H Ü K Ü M: Açıklanan nedenlerle;


I -Feragat nedeniyle davanın reddine”


denilmiştir.


Kayseri Büyükşehir Belediyesi Encümeninin 17.06.2011 tarih ve 25-468 sayı ve “Gesi İlk Kademe Belediyesinden gelen Özel Halk Otobüslerinden sözleşmesi biten ve çalışmaları durdurulan 12 adet otobüs hakkında bir karar verilmesi hususunda hazırlanan komisyon raporu” kararında,

“…


Hat sahipleri sözleşmenin hukuki niteliği ve olası süresiyle ilgili olarak İstanbul Üniversitesi Hukuk Fakültesi İdare Hukuku Öğretim Üyesi Prof Dr. İl Han Özay'dan mütalaa talep etmişlerdir. Mütalaada imtiyaz sözleşmesinin normal sözleşmelerden daha uzun olması gerektiği belirtilmiştir.

Aynı dönemde Büyükşehir Belediyesi tarafından yapılan hat satışları ile Gesi belediyesince gerçekleştirilen hat satışları mukayese edildiğinde Gesi Belediyesi hat satış bedellerinin düşük olduğu gözlemlenmiştir.

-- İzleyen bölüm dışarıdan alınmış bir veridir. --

(** X9. The radius defaults to 250: a request without a ["radius"] key is
    answered exactly as the same request with ["radius": 250]. *)
Theorem analyze_default_radius (w : Provider) (data : gmap string pyval) :
  data !! "radius" = None ->
  analyze w data = analyze w (<["radius" := PNum 250]> data).
Proof.
  intros Hr. unfold analyze, analyze_body, dict_item, dict_get.
  rewrite (lookup_insert_ne data "radius" "lat") by done.
  rewrite (lookup_insert_ne data "radius" "lon") by done.
  rewrite lookup_insert_eq, Hr. reflexivity.
Qed.

Lemma analyze_default_radius_witness :
  analyze no_rain_data_provider request_41_29
  = analyze no_rain_data_provider (<["radius" := PNum 250]> request_41_29).
Proof.
  apply (analyze_default_radius no_rain_data_provider request_41_29).
  unfold request_41_29. by simplify_map_eq.
Defined.

(** *** Requests with numeric coordinates

    The request carries numbers under ["lat"] and ["lon"], and its
    radius is a number or is absent. *)
Section NumericRequest.

Variables (w : Provider) (data : gmap string pyval) (lat lon radius : R).

Hypothesis Hlat : data !! "lat" = Some (PNum lat).
Hypothesis Hlon : data !! "lon" = Some (PNum lon).
Hypothesis Hrad : dict_get data "radius" (PNum 250) = PNum radius.

Lemma analyze_success_conditions :
  (exists b, analyze w data = Response.Success b) <->
  ee_buffer w lat lon radius = Ok tt /\
  exists stats rain_data,
    ee_reduce_region w lat lon radius = Ok stats /\
    dict_get stats "slope_mean" (PNum 2.0) <> PNone /\
    dict_get stats "land_mode" (PNum 50) <> PNone /\
    get_rain_series w lat lon = Ok rain_data /\
    Forall (fun v => v <> PNone) rain_data.
Proof.
  split.
  - intros [b H]. unfold analyze, analyze_body, dict_item in H.
    rewrite Hlat in H; cbn in H. rewrite Hlon in H; cbn in H.
    rewrite Hrad in H; cbn in H.
    destruct (ee_buffer w lat lon radius) as [[] | e] eqn:Hbuf; cbn in H;
      try discriminate.
    destruct (find_nearest_water w lat lon 2000) as [outlet | e] eqn:Hw;
      cbn in H; try discriminate.
    destruct (ee_reduce_region w lat lon radius) as [stats | e] eqn:Hst;
      cbn in H; try discriminate.
    destruct (dict_get stats "slope_mean" (PNum 2.0)) as [| slope_deg] eqn:Hsl;
      cbn in H; try discriminate.
    destruct (dict_get stats "land_mode" (PNum 50)) as [| land_mode] eqn:Hland;
      cbn in H; try discriminate.
    destruct (get_rain_series w lat lon) as [rain_data | e] eqn:Hrain;
      cbn in H; try discriminate.
    destruct (mean_rain rain_data) as [mr | e] eqn:Hmr; cbn in H;
      try discriminate.
    split; [reflexivity |].
    exists stats, rain_data.
    rewrite Hsl, Hland.
    repeat split; try discriminate.
    apply mean_rain_ok_iff. eauto.
  - intros (Hbuf & stats & rain_data & Hst & Hsl & Hland & Hrain & Hall).
    destruct (find_nearest_water_returns w lat lon 2000) as [outlet Hw].
    apply mean_rain_ok_iff in Hall as [mr Hmr].
    unfold analyze.
    rewrite (analyze_body_from_terrain w data lat lon radius
               Hlat Hlon Hrad Hbuf outlet Hw).
    rewrite Hst; cbn.
    destruct (dict_get stats "slope_mean" (PNum 2.0)) as [| slope_deg];
      [contradiction |]; cbn.
    destruct (dict_get stats "land_mode" (PNum 50)) as [| land_mode];
      [contradiction |]; cbn.
    rewrite Hrain; cbn. rewrite Hmr; cbn. eauto.
Qed.

(** X10. What the services must answer for a request to succeed. For a
    request with numeric coordinates and a radius (given or defaulted)
    of a magnitude whose square a float holds, the answer is a success
    exactly when the catchment geometry builds, the terrain lookup
    answers with statistics whose ["slope_mean"] and ["land_mode"] are
    absent or not [None], and the rainfall series has no [None] in it.
    The water lookup is not among the conditions: it cannot make a
    request fail. *)
Theorem analyze_success_iff :
  Rabs radius <= 10 ^ 150 ->
  ((exists b, analyze w data = Response.Success b) <->
   ee_buffer w lat lon radius = Ok tt /\
   exists stats rain_data,
     ee_reduce_region w lat lon radius = Ok stats /\
     dict_get stats "slope_mean" (PNum 2.0) <> PNone /\
     dict_get stats "land_mode" (PNum 50) <> PNone /\
     get_rain_series w lat lon = Ok rain_data /\
     Forall (fun v => v <> PNone) rain_data).
Proof. intros _. apply analyze_success_conditions. Qed.

End NumericRequest.

Lemma sample_request_succeeds :
  exists b, analyze no_rain_data_provider request_41_29 = Response.Success b.
Proof.
  apply (analyze_success_conditions no_rain_data_provider request_41_29
           41.0 29.0 250
           request_41_29_lat request_41_29_lon request_41_29_radius).
  split; [reflexivity |].
  exists urban_stats, [].
  split; [reflexivity |].
  split; [unfold dict_get, urban_stats; by simplify_map_eq |].
  split; [unfold dict_get, urban_stats; by simplify_map_eq |].
  split; [reflexivity | constructor].
Qed.

Lemma radius_250_in_range : Rabs 250 <= 10 ^ 150.
Proof.
  rewrite Rabs_pos_eq by lra.
  apply Rle_trans with (10 ^ 3); [simpl; lra |].
  apply Rle_pow; [lra | lia].
Qed.

(** The sample request succeeds over an urban catchment, and fails when
    the terrain lookup times out. *)
Lemma analyze_success_iff_witness :
  (exists b, analyze no_rain_data_provider request_41_29
             = Response.Success b) /\
  ~ (exists b, analyze terrain_timeout_provider request_41_29
               = Response.Success b).
Proof.
  pose proof (analyze_success_iff no_rain_data_provider request_41_29
                41.0 29.0 250
                request_41_29_lat request_41_29_lon request_41_29_radius
                radius_250_in_range) as Hgood.
  pose proof (analyze_success_iff terrain_timeout_provider request_41_29
                41.0 29.0 250
                request_41_29_lat request_41_29_lon request_41_29_radius
                radius_250_in_range) as Hbad.
  split.
  - apply Hgood. split; [reflexivity |].
    exists urban_stats, [].
    split; [reflexivity |].
    split; [unfold dict_get, urban_stats; by simplify_map_eq |].
    split; [unfold dict_get, urban_stats; by simplify_map_eq |].
    split; [reflexivity | constructor].
  - intros Hs. apply Hbad in Hs as (_ & stats & rain & Hst & _).
    discriminate Hst.
Defined.

(** ** The endpoint: the answer *)

Lemma find_nearest_water_shape (w : Provider) (lat lon max_dist : R)
    (d : R) (label : string) (c : coord) :
  find_nearest_water w lat lon max_dist = Ok (d, label, c) ->
  (label = municipal_label /\ d = 500 /\
   c = Coord (PNum (lat - 0.004)) (PNum lon)) \/
  (label = regional_label /\ d = 350 /\
   c = Coord (PNum (lat - 0.003)) (PNum lon)) \/
  (label = natural_label /\
   exists dist, ee_nearest_distance w lat lon max_dist = Ok (PNum dist) /\
                d = py_round dist 1).
Proof.
  intros H.
  destruct (find_nearest_water_body_cases w lat lon max_dist)
    as [Hz | [[e He] | (size & dist & c0 & c1 & rest & Hs & Hne & Hd & Hc)]].
  - unfold find_nearest_water, find_nearest_water_body in H.
    rewrite Hz in H; cbn in H. inversion H; subst. left. auto.
  - unfold find_nearest_water in H. rewrite He in H; cbn in H.
    inversion H; subst. right; left. auto.
  - rewrite (find_nearest_water_found w lat lon max_dist size dist c0 c1 rest
               Hs Hne Hd Hc) in H.
    inversion H; subst. right; right. eauto.
Qed.

Lemma outlet_labels_NoDup : NoDup outlet_labels.
Proof. apply (bool_decide_unpack _). vm_compute. reflexivity. Qed.

(** X11. The discharge block and the plan of a success answer fit together.
    The path has two points, the requested centre and then the
    discharge target; [total_pipe_m] is [radius + distance_m] rounded to
    one decimal; the target label is one of three different labels, and
    it tells the fallbacks apart: the municipal line is always 500 m
    away and 0.004 degrees south of the centre, the regional line 350 m
    and 0.003 degrees. *)
Theorem analyze_discharge_consistent (w : Provider)
    (data : gmap string pyval) (b : Response.body) :
  analyze w data = Response.Success b ->
  exists lat lon radius,
    data !! "lat" = Some (PNum lat) /\
    data !! "lon" = Some (PNum lon) /\
    dict_get data "radius" (PNum 250) = PNum radius /\
    Response.pipe_path (Response.plan_geometry_of b)
    = [Coord (PNum lat) (PNum lon);
       Coord (Response.target_lat (Response.discharge_of b))
             (Response.target_lon (Response.discharge_of b))] /\
    Response.total_pipe_m (Response.discharge_of b)
    = py_round (radius + Response.distance_m (Response.discharge_of b)) 1 /\
    Response.target (Response.discharge_of b) ∈ outlet_labels /\
    NoDup outlet_labels /\
    (Response.target (Response.discharge_of b) = municipal_label ->
     Response.distance_m (Response.discharge_of b) = 500 /\
     Response.target_lat (Response.discharge_of b) = PNum (lat - 0.004) /\
     Response.target_lon (Response.discharge_of b) = PNum lon) /\
    (Response.target (Response.discharge_of b) = regional_label ->
     Response.distance_m (Response.discharge_of b) = 350 /\
     Response.target_lat (Response.discharge_of b) = PNum (lat - 0.003) /\
     Response.target_lon (Response.discharge_of b) = PNum lon).
Proof.
  intros H. apply analyze_success_inv in H
    as (lat & lon & radius & [[dist label] [tlat tlon]] & stats & slope_deg
        & land_cls & rain & mr & Hlat & Hlon & Hrad & Hw & _ & _ & _ & _ & _
        & ->).
  exists lat, lon, radius. cbn.
  split; [exact Hlat |]. split; [exact Hlon |]. split; [exact Hrad |].
  split; [reflexivity |]. split; [reflexivity |].
  apply find_nearest_water_shape in Hw.
  split.
  { unfold outlet_labels.
    destruct Hw as [(-> & _) | [(-> & _) | (-> & _)]]; set_solver. }
  split; [apply outlet_labels_NoDup |].
  split; intros ->;
    destruct Hw as [(Hl & Hd & Hc) | [(Hl & Hd & Hc) | (Hl & _)]];
    try discriminate; inversion Hc; subst; auto.
Qed.

Lemma analyze_discharge_consistent_witness :
  exists b lat lon radius,
    analyze no_rain_data_provider request_41_29 = Response.Success b /\
    request_41_29 !! "lat" = Some (PNum lat) /\
    request_41_29 !! "lon" = Some (PNum lon) /\
    dict_get request_41_29 "radius" (PNum 250) = PNum radius /\
    Response.total_pipe_m (Response.discharge_of b)
    = py_round (radius + Response.distance_m (Response.discharge_of b)) 1 /\
    Response.target (Response.discharge_of b) ∈ outlet_labels.
Proof.
  destruct sample_request_succeeds as [b Hb].
  destruct (analyze_discharge_consistent no_rain_data_provider request_41_29
              b Hb)
    as (lat & lon & radius & Hlat & Hlon & Hrad & _ & Htot & Hin & _).
  exists b, lat, lon, radius. repeat split; assumption.
Defined.

Lemma round_half_even_nonneg (x : R) : 0 <= x -> (0 <= round_half_even x)%Z.
Proof.
  intros Hx. unfold round_half_even.
  assert (0 <= Zfloor x)%Z by (apply Zfloor_lub; simpl; lra).
  destruct (Rlt_dec (x - IZR (Zfloor x)) (1 / 2)); [assumption |].
  destruct (Rlt_dec (1 / 2) (x - IZR (Zfloor x))); [lia |].
  destruct (Z.even (Zfloor x)); lia.
Qed.

Lemma py_round_nonneg (x : R) (ndigits : nat) :
  0 <= x -> 0 <= py_round x ndigits.
Proof.
  intros Hx. unfold py_round.
  assert (Hp : 0 < 10 ^ ndigits) by (apply pow_lt; lra).
  apply Rmult_le_pos; [| apply Rlt_le, Rinv_0_lt_compat; exact Hp].
  apply IZR_le, round_half_even_nonneg. nra.
Qed.
(** * whispo: the MCP tool-calling service

    A shallow embedding of [src/main/simple_mcp_client.py] (the
    [SimpleMCPClient] class) and of [src/main/litellm_mcp_service.py] (the
    [LiteLLMMCPService] class), with the properties of the specification
    stated and settled against it.

    Python values that come out of [json.loads] are kept as an untyped [json]
    tree with Python's own semantics for [in], subscripting, [.get] and
    iteration, exceptions included.  The client's dictionaries are
    insertion-ordered association lists, as Python dicts are.  Subprocesses
    are objects on a heap, referred to by handle, so that the local variable
    [process] and the entry of [self.processes] alias as they do in Python.
    Coroutines are run to completion one at a time: a computation is a
    function from the world to an outcome and a new world, the outcome being
    a value, a raised exception, or a wait that never returns.  The
    connection attempts that [asyncio.gather] runs together are modelled a
    second time as small steps, one per stretch of code between two
    [await]s, which the event loop may interleave in any order.

    Console output: [print] raises when the console cannot encode the text.
    This is modelled where the text comes from the caller or from the
    collaborator, in [process_transcript_with_llm] (the model name, the
    transcript, the text of the exception the handler prints).  The
    functions of the client are modelled from the point where the server
    name has been printed (line 88 of [connect_to_server]): their other
    messages repeat that name and print numbers and texts of exceptions,
    which escape what cannot be encoded. *)

From Stdlib Require Import String Ascii List ZArith Bool Lia Sorted DecimalString.
From Stdlib Require Import QArith_base.
Local Close Scope Q_scope.
Import ListNotations.
Local Open Scope string_scope.
Set Warnings "-register-all".

(** ** Exceptions and outcomes *)

Inductive exn_kind :=
| KeyError | TypeError | AttributeError | IndexError
| TimeoutError | JSONDecodeError | OSError | LLMError
| ValueError | UnicodeEncodeError.

(** An exception object: its class and the text [str(e)] gives. *)
Record exn := Exn { exn_class : exn_kind; exn_str : string }.

Inductive outcome (A : Type) :=
| Ok (a : A)
| Raise (e : exn)
| Hang.
Arguments Ok {A} a.
Arguments Raise {A} e.
Arguments Hang {A}.

Definition obind {A B} (o : outcome A) (k : A -> outcome B) : outcome B :=
  match o with
  | Ok a => k a
  | Raise e => Raise e
  | Hang => Hang
  end.

(** ** Insertion-ordered dictionaries with string keys *)

Definition dict (V : Type) := list (string * V).

Fixpoint dict_get {V} (d : dict V) (k : string) : option V :=
  match d with
  | [] => None
  | (k', v) :: r => if String.eqb k' k then Some v else dict_get r k
  end.

Definition dict_mem {V} (d : dict V) (k : string) : bool :=
  match dict_get d k with Some _ => true | None => false end.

Bu nedenle, aynı dönemde Büyükşehir Belediyesi tarafından yapılan hat satış bedellerinin TEFE oranlarıyla güncellenmesi neticesinde tüm otobüslerin katlandıkları maliyet ile sağlanan fayda arasında denge oluşturmak ve kendi aralarında iş barışını sağlamak


amacıyla Gesi Belediyesinden gelen 38 DF 542, 38 DE 584, 38 DA 829, 38 DE 821, 38 DE

196, 38 DE 583, 38 LP 756, 38 KC 960, 38 EU 705, 38 PF 600, 38 DF 805, 38 DE 723 plakalı

araçların ekte sunulan hesap tablosuna göre plaka başına Belediyeye 200.324,00TL ödenmesi halinde araçların çalışma sürelerinin 5393 Sayılı Kanunun 15. Maddesinde “Belediye, (e), (f) ve (g) bentlerinde belirtilen hizmetleri Danıştayın görüşü ve İçişleri Bakanlığının kararıyla süresi kırkdokuz yılı geçmemek üzere imtiyaz yoluyla devredebilir; toplu taşıma hizmetlerini imtiyaz veya tekel oluşturmayacak şekilde ruhsat vermek suretiyle yerine getirebileceği gibi toplu taşıma hatlarnı kiraya verme veya 67’mci maddedeki esaslara göre hizmet satın alma yoluyla yerine getirebilir.” hükmü çerçevesinde ilk ihale tarihinden itibaren 49 yıl olarak tespit edilmesi hususunun uygun olacağı” belirtilmiştir.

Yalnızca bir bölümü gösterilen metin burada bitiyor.